ACTION ITEM ::
Write out, exactly as they stand, the line containing "clear [] a -> wp (ApplyLayer" and all subsequent lines up to and including the final line of the records.

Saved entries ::

Lemma applyEntry_ends fuel header reader a :
  plain (Name header) = true -> plain (Linkname header) = true ->
  clear [] a -> wp (applyEntry fuel header reader) (ends []) a.
Proof.
  intros Hp Hl HT. unfold applyEntry.
  destruct (cleanLayerPath (Name header)) as [name|e|v] eqn:El; [|by split; [apply HT|]..].
  destruct (accepted_plain _ _ El Hp) as (x & Hx & Hn & _ & Hfs). apply (wp_known name). cbv zeta.
  case_decide; [by apply removeChildren_ends|].
  destruct (HasPrefix (Base name) ".wh.").
  { eapply ends_weaken; [|by apply removeAll_ends]. apply incl_nil_l. }
  rewrite Hfs. eapply ends_bind; [by apply ensure_ends|]. intros _ a1 HT1. rewrite app_nil_r in HT1.
  assert (HT2 : clear [] a1) by (eapply clear_weaken; [|exact HT1]; apply incl_nil_l).
  assert (Hi : incl (ancestors (pjoin x)) (ancestors (pjoin x))) by apply incl_refl.
  destruct (classify (Typeflag header)).
  - eapply ends_weaken; [|by apply mkdir_ends]. apply incl_nil_l.
  - eapply ends_weaken; [|by apply writeFile_ends]. apply incl_nil_l.
  - by eapply symlink_ends.
  - by apply hardlink_ends.
  - by apply ends_ret.
  - apply ends_fail, HT1.
  - apply ends_fail, HT1.
Qed.

Definition plain_entry (e : Header * stream) : bool := plain (Name e.1) && plain (Linkname e.1).

Lemma apply_entries_ends fuel takes n ctx t entries final a :
  Forall (fun e => plain_entry e = true) entries -> clear [] a ->
  wp (apply_entries fuel takes n ctx t entries final) (ends []) a.
Proof.
  intros He. revert n t a. induction He as [|[header contents] rest He _ IH]; intros n t a HT; cbn [apply_entries];
    (destruct (ctx n); [apply ends_fail, HT|]).
  - destruct final; [apply ends_fail, HT|by apply ends_ret].
  - apply andb_true_iff in He as [Hp Hl]. eapply ends_bind; [apply ends_wrap; by apply applyEntry_ends|].
    intros _ a' HT'. by apply IH.
Qed.

Lemma keep_host {A} T (m : OS A) : preserves same_place m -> preserves (keep T) (on_host m).
Proof.
  intros Hm a (H1 & H2 & H3). destruct a as [[f b] w sy]. unfold on_host, clear, alarm, image_links in *. simpl in *.
  specialize (Hm w). destruct (m w) as [o w']. simpl in *. by rewrite (q_host L f w w').
Qed.

Lemma ApplyLayer_ends gz (tar : tar_reader) fuel ctx layer diffID a :
  (forall reader, Forall (fun e => plain_entry e = true) (fst (tar reader))) ->
  clear [] a -> wp (ApplyLayer gz tar fuel ctx layer diffID) (ends []) a.
Proof.
  intros Ht HT. unfold ApplyLayer.
  eapply (ends_bind []); [eapply ends_keep; [|exact HT]; apply keep_host; unfold os_ReadFile; solve_calls|]. intros file a1 HT1.
  eapply (ends_bind []); [split; [apply HT1|done]|]. intros reader a2 HT2.
  specialize (Ht reader). destruct (tar reader) as [entries final].
  eapply ends_bind; [by apply apply_entries_ends|]. intros t a3 HT3.
  eapply (ends_bind []); [split; [apply HT3|done]|]. intros t' a4 HT4.
  by apply ends_fail_if.
Qed.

ANSWER FOR THIS EXERCISE ::
  clear [] a -> wp (ApplyLayer gz tar fuel ctx layer diffID) (ends []) a.
Proof.
  intros Ht HT. unfold ApplyLayer.
  eapply (ends_bind []); [eapply ends_keep; [|exact HT]; apply keep_host; unfold os_ReadFile; solve_calls|]. intros file a1 HT1.
  eapply (ends_bind []); [split; [apply HT1|done]|]. intros reader a2 HT2.
  specialize (Ht reader). destruct (tar reader) as [entries final].
  eapply ends_bind; [by apply apply_entries_ends|]. intros t a3 HT3.
  eapply (ends_bind []); [split; [apply HT3|done]|]. intros t' a4 HT4.
  by apply ends_fail_if.
Qed.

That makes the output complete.